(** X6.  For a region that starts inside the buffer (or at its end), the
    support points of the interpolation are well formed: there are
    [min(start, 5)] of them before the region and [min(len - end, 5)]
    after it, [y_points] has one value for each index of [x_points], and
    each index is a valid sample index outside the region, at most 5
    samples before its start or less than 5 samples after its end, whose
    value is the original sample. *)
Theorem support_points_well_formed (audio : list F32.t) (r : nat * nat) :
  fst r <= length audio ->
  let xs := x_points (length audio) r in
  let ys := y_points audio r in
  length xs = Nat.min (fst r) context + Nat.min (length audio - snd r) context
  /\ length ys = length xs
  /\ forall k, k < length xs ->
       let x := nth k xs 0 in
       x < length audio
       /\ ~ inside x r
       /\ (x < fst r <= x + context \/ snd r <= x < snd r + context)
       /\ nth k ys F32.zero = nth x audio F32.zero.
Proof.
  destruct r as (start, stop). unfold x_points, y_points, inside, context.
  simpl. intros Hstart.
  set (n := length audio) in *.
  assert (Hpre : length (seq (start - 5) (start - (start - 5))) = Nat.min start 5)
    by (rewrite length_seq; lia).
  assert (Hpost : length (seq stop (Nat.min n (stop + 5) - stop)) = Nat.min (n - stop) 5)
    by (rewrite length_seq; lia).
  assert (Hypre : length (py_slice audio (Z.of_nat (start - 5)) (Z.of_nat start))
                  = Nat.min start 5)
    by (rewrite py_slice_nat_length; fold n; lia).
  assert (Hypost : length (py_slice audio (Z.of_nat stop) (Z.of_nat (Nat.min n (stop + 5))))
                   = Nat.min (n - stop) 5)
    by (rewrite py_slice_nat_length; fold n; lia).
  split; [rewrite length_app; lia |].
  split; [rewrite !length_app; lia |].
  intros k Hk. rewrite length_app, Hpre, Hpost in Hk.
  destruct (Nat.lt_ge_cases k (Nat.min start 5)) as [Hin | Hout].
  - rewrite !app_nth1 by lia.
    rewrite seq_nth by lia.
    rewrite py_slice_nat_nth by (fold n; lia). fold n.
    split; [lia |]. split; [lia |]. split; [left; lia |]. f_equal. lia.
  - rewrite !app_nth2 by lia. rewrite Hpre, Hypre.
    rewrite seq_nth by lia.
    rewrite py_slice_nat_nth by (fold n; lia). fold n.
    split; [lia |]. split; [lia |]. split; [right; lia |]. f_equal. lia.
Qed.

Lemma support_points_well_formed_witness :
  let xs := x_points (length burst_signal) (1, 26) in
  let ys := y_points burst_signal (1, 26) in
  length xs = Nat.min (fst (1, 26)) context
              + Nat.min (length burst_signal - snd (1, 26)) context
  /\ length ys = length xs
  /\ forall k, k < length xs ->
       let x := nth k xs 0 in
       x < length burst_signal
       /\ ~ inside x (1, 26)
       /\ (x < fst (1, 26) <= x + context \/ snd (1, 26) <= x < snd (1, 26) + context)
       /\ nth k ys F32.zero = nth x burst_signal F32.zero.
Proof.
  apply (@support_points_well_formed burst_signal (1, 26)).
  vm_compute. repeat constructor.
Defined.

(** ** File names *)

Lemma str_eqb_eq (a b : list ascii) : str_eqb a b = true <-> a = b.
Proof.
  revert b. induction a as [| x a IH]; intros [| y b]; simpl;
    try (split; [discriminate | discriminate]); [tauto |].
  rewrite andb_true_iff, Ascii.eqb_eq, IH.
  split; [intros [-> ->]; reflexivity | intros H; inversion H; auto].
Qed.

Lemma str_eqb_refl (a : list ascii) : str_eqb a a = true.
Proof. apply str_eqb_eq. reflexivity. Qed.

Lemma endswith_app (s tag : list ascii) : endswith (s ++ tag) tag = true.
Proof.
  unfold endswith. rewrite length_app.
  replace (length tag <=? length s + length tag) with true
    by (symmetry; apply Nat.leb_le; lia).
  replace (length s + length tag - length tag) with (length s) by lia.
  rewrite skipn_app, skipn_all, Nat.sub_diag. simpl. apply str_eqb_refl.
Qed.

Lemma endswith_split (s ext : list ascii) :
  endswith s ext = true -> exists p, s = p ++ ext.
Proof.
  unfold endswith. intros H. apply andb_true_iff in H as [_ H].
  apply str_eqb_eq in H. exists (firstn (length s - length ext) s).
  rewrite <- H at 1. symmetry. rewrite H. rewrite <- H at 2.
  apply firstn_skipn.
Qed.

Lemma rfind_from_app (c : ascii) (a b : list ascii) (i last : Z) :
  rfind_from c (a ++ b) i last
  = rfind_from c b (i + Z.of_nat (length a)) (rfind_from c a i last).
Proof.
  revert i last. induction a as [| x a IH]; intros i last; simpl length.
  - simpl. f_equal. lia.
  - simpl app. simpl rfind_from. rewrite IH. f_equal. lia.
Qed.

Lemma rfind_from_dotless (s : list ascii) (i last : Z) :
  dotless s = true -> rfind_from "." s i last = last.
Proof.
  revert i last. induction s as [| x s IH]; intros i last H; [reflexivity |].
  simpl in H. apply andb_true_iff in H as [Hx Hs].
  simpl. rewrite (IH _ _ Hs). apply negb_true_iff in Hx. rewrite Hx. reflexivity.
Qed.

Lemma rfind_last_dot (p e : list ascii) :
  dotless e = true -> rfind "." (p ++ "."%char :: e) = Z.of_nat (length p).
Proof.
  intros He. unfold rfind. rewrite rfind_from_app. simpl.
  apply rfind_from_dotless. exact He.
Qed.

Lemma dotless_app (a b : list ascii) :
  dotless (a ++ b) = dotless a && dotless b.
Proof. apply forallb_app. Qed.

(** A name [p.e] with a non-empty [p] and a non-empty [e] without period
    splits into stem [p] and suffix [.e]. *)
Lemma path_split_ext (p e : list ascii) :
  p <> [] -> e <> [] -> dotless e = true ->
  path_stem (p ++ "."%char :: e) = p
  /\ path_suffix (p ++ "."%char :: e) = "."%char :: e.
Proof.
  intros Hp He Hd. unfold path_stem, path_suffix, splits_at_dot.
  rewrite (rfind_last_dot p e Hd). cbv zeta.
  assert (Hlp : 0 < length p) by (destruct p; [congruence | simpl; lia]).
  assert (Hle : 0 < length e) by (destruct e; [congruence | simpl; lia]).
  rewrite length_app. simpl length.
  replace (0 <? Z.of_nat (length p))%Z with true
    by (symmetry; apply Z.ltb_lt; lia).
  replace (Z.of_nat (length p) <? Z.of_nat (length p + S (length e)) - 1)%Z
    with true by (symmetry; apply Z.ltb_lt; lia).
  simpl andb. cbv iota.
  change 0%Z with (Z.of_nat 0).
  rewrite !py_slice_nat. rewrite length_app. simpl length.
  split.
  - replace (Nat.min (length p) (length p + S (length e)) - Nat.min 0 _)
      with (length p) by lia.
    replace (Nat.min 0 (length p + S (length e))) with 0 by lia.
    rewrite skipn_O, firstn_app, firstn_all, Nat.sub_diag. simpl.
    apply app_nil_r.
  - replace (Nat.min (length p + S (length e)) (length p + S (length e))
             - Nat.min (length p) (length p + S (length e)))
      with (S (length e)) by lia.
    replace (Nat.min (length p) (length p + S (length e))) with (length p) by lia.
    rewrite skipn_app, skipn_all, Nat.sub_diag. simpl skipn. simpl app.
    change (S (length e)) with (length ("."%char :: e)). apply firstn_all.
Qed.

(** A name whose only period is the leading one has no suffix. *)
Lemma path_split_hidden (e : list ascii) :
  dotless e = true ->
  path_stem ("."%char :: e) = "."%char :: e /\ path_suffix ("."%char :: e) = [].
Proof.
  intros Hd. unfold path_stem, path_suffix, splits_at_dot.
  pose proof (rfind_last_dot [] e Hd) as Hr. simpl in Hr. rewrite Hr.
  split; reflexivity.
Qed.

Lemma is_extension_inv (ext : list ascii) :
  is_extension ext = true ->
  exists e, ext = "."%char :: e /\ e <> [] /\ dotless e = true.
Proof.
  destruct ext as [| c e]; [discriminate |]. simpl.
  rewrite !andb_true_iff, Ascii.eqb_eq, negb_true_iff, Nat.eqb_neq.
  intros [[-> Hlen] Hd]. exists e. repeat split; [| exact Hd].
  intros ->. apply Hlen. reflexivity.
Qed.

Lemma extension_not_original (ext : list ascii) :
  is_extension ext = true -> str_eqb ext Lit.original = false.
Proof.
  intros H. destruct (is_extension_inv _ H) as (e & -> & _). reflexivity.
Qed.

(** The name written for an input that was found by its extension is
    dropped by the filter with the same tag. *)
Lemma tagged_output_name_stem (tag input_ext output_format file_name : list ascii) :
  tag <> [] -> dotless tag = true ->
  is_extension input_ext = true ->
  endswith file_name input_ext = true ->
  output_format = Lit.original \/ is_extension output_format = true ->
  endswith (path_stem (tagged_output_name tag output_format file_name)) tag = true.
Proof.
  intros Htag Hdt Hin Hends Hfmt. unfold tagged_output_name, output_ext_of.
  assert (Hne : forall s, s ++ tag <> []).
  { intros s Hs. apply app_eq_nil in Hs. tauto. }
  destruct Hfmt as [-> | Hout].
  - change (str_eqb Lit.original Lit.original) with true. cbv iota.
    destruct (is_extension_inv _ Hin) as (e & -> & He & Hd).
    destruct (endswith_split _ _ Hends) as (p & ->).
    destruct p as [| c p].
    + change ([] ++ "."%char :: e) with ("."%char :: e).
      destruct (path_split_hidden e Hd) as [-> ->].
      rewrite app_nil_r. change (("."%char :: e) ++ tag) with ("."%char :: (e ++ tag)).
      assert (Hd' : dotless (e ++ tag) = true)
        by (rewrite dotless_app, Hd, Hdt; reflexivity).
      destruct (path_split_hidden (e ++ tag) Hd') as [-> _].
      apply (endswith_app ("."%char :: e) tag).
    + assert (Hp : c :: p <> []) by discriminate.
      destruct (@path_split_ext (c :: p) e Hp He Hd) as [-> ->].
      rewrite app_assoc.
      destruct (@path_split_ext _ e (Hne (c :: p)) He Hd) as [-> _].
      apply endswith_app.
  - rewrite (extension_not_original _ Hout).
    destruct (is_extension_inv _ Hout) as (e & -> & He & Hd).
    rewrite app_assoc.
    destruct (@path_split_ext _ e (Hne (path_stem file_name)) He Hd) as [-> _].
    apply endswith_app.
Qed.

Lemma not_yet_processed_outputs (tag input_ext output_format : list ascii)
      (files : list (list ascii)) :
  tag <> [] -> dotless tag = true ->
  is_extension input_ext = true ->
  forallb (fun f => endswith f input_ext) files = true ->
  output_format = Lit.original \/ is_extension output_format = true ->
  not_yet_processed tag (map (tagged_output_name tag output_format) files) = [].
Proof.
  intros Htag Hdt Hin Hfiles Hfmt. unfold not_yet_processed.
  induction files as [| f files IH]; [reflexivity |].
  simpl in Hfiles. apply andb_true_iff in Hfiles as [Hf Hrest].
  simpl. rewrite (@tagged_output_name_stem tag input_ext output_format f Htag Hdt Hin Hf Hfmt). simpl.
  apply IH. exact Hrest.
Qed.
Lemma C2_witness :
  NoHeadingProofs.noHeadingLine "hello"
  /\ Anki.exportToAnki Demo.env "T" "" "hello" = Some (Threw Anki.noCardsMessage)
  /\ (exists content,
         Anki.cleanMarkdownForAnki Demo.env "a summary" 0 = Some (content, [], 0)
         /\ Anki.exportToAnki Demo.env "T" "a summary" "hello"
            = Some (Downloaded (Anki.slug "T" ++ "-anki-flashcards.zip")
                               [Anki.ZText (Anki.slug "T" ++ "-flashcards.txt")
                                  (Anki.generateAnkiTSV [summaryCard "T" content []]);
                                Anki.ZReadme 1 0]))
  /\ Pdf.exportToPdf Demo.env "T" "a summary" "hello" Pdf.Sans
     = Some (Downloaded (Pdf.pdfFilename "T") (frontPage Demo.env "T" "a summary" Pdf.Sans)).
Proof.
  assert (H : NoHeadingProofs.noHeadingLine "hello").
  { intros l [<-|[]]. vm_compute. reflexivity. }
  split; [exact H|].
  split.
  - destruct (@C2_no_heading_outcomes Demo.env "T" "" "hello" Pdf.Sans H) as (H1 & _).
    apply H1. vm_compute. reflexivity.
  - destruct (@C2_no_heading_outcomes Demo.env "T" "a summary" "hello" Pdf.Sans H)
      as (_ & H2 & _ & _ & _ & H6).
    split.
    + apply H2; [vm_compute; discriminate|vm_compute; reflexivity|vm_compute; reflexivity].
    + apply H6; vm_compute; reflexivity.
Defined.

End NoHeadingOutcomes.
⁂
= EXERCISE GOAL =
Using the records above, repeat exactly the lines from the first one through the line with "samples before its".

= RESULT OF THIS TASK =
(** X6.  For a region that starts inside the buffer (or at its end), the
    support points of the interpolation are well formed: there are
    [min(start, 5)] of them before the region and [min(len - end, 5)]
    after it, [y_points] has one value for each index of [x_points], and
    each index is a valid sample index outside the region, at most 5
    samples before its start or less than 5 samples after its end, whose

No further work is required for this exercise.